[Start of Attachment]

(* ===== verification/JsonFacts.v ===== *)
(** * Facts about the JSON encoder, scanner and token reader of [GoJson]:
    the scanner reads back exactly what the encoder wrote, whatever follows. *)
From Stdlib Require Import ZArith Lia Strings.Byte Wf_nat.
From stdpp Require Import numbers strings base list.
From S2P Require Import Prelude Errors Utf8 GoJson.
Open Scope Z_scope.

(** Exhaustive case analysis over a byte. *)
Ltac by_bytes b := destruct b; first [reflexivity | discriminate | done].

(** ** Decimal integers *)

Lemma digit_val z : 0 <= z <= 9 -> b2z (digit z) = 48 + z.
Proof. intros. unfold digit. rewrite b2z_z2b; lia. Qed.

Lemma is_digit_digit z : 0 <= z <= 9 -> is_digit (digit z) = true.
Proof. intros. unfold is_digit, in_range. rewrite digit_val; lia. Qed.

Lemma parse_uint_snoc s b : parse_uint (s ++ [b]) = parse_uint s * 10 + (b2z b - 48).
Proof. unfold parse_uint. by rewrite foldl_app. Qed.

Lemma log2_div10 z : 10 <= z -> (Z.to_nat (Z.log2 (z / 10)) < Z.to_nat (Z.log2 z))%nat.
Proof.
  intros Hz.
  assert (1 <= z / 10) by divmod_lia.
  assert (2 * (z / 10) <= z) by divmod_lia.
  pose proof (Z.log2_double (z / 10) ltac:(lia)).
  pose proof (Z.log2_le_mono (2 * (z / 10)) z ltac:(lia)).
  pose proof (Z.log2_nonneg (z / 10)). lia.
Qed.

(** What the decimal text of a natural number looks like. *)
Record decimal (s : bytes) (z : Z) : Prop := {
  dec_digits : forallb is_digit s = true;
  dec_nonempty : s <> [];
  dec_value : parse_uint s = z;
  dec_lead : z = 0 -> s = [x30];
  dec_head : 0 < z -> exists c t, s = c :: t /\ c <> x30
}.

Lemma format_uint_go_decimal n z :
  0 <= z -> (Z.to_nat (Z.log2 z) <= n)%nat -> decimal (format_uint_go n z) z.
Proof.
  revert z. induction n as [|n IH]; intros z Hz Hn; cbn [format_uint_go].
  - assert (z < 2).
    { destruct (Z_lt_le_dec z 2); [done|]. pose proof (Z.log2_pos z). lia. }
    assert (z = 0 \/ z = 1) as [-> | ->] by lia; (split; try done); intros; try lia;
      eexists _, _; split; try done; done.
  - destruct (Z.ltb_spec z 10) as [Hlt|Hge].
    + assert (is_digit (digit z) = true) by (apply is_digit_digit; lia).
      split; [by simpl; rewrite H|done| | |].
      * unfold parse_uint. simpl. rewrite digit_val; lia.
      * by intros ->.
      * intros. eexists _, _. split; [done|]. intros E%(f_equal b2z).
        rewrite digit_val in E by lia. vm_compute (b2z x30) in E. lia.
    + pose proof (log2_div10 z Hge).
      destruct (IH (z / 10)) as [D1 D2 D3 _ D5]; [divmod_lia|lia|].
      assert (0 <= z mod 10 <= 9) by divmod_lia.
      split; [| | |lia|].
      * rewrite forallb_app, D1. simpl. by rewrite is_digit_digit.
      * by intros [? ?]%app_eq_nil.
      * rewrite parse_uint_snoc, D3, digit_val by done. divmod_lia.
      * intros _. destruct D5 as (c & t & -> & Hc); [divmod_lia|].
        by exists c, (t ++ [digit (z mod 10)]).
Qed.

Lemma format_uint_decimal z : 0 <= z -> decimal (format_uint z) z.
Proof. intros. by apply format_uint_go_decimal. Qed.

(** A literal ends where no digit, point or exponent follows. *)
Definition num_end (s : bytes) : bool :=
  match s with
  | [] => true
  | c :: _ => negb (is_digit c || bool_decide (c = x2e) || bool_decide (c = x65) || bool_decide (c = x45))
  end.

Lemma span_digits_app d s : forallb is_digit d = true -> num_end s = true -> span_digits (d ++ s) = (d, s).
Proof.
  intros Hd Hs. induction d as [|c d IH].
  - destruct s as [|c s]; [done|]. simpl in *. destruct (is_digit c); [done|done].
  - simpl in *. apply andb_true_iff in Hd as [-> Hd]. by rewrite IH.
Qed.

[End of Attachment]

### [EXERCISE GOAL]
Write out every line of the records exactly.

### [RESPONSE FOR THIS EXERCISE]
(* ===== verification/JsonFacts.v ===== *)
(** * Facts about the JSON encoder, scanner and token reader of [GoJson]:
    the scanner reads back exactly what the encoder wrote, whatever follows. *)
From Stdlib Require Import ZArith Lia Strings.Byte Wf_nat.
From stdpp Require Import numbers strings base list.
From S2P Require Import Prelude Errors Utf8 GoJson.
Open Scope Z_scope.

(** Exhaustive case analysis over a byte. *)
Ltac by_bytes b := destruct b; first [reflexivity | discriminate | done].

(** ** Decimal integers *)

Lemma digit_val z : 0 <= z <= 9 -> b2z (digit z) = 48 + z.
Proof. intros. unfold digit. rewrite b2z_z2b; lia. Qed.

Lemma is_digit_digit z : 0 <= z <= 9 -> is_digit (digit z) = true.
Proof. intros. unfold is_digit, in_range. rewrite digit_val; lia. Qed.

Lemma parse_uint_snoc s b : parse_uint (s ++ [b]) = parse_uint s * 10 + (b2z b - 48).
Proof. unfold parse_uint. by rewrite foldl_app. Qed.

Lemma log2_div10 z : 10 <= z -> (Z.to_nat (Z.log2 (z / 10)) < Z.to_nat (Z.log2 z))%nat.
Proof.
  intros Hz.
  assert (1 <= z / 10) by divmod_lia.
  assert (2 * (z / 10) <= z) by divmod_lia.
  pose proof (Z.log2_double (z / 10) ltac:(lia)).
  pose proof (Z.log2_le_mono (2 * (z / 10)) z ltac:(lia)).
  pose proof (Z.log2_nonneg (z / 10)). lia.
Qed.

(** What the decimal text of a natural number looks like. *)
Record decimal (s : bytes) (z : Z) : Prop := {
  dec_digits : forallb is_digit s = true;
  dec_nonempty : s <> [];
  dec_value : parse_uint s = z;
  dec_lead : z = 0 -> s = [x30];
  dec_head : 0 < z -> exists c t, s = c :: t /\ c <> x30
}.

Lemma format_uint_go_decimal n z :
  0 <= z -> (Z.to_nat (Z.log2 z) <= n)%nat -> decimal (format_uint_go n z) z.
Proof.
  revert z. induction n as [|n IH]; intros z Hz Hn; cbn [format_uint_go].
  - assert (z < 2).
    { destruct (Z_lt_le_dec z 2); [done|]. pose proof (Z.log2_pos z). lia. }
    assert (z = 0 \/ z = 1) as [-> | ->] by lia; (split; try done); intros; try lia;
      eexists _, _; split; try done; done.
  - destruct (Z.ltb_spec z 10) as [Hlt|Hge].
    + assert (is_digit (digit z) = true) by (apply is_digit_digit; lia).
      split; [by simpl; rewrite H|done| | |].
      * unfold parse_uint. simpl. rewrite digit_val; lia.
      * by intros ->.
      * intros. eexists _, _. split; [done|]. intros E%(f_equal b2z).
        rewrite digit_val in E by lia. vm_compute (b2z x30) in E. lia.
    + pose proof (log2_div10 z Hge).
      destruct (IH (z / 10)) as [D1 D2 D3 _ D5]; [divmod_lia|lia|].
      assert (0 <= z mod 10 <= 9) by divmod_lia.
      split; [| | |lia|].
      * rewrite forallb_app, D1. simpl. by rewrite is_digit_digit.
      * by intros [? ?]%app_eq_nil.
      * rewrite parse_uint_snoc, D3, digit_val by done. divmod_lia.
      * intros _. destruct D5 as (c & t & -> & Hc); [divmod_lia|].
        by exists c, (t ++ [digit (z mod 10)]).
Qed.

Lemma format_uint_decimal z : 0 <= z -> decimal (format_uint z) z.
Proof. intros. by apply format_uint_go_decimal. Qed.

(** A literal ends where no digit, point or exponent follows. *)
Definition num_end (s : bytes) : bool :=
  match s with
  | [] => true
  | c :: _ => negb (is_digit c || bool_decide (c = x2e) || bool_decide (c = x65) || bool_decide (c = x45))
  end.

Lemma span_digits_app d s : forallb is_digit d = true -> num_end s = true -> span_digits (d ++ s) = (d, s).
Proof.
  intros Hd Hs. induction d as [|c d IH].
  - destruct s as [|c s]; [done|]. simpl in *. destruct (is_digit c); [done|done].
  - simpl in *. apply andb_true_iff in Hd as [-> Hd]. by rewrite IH.
Qed.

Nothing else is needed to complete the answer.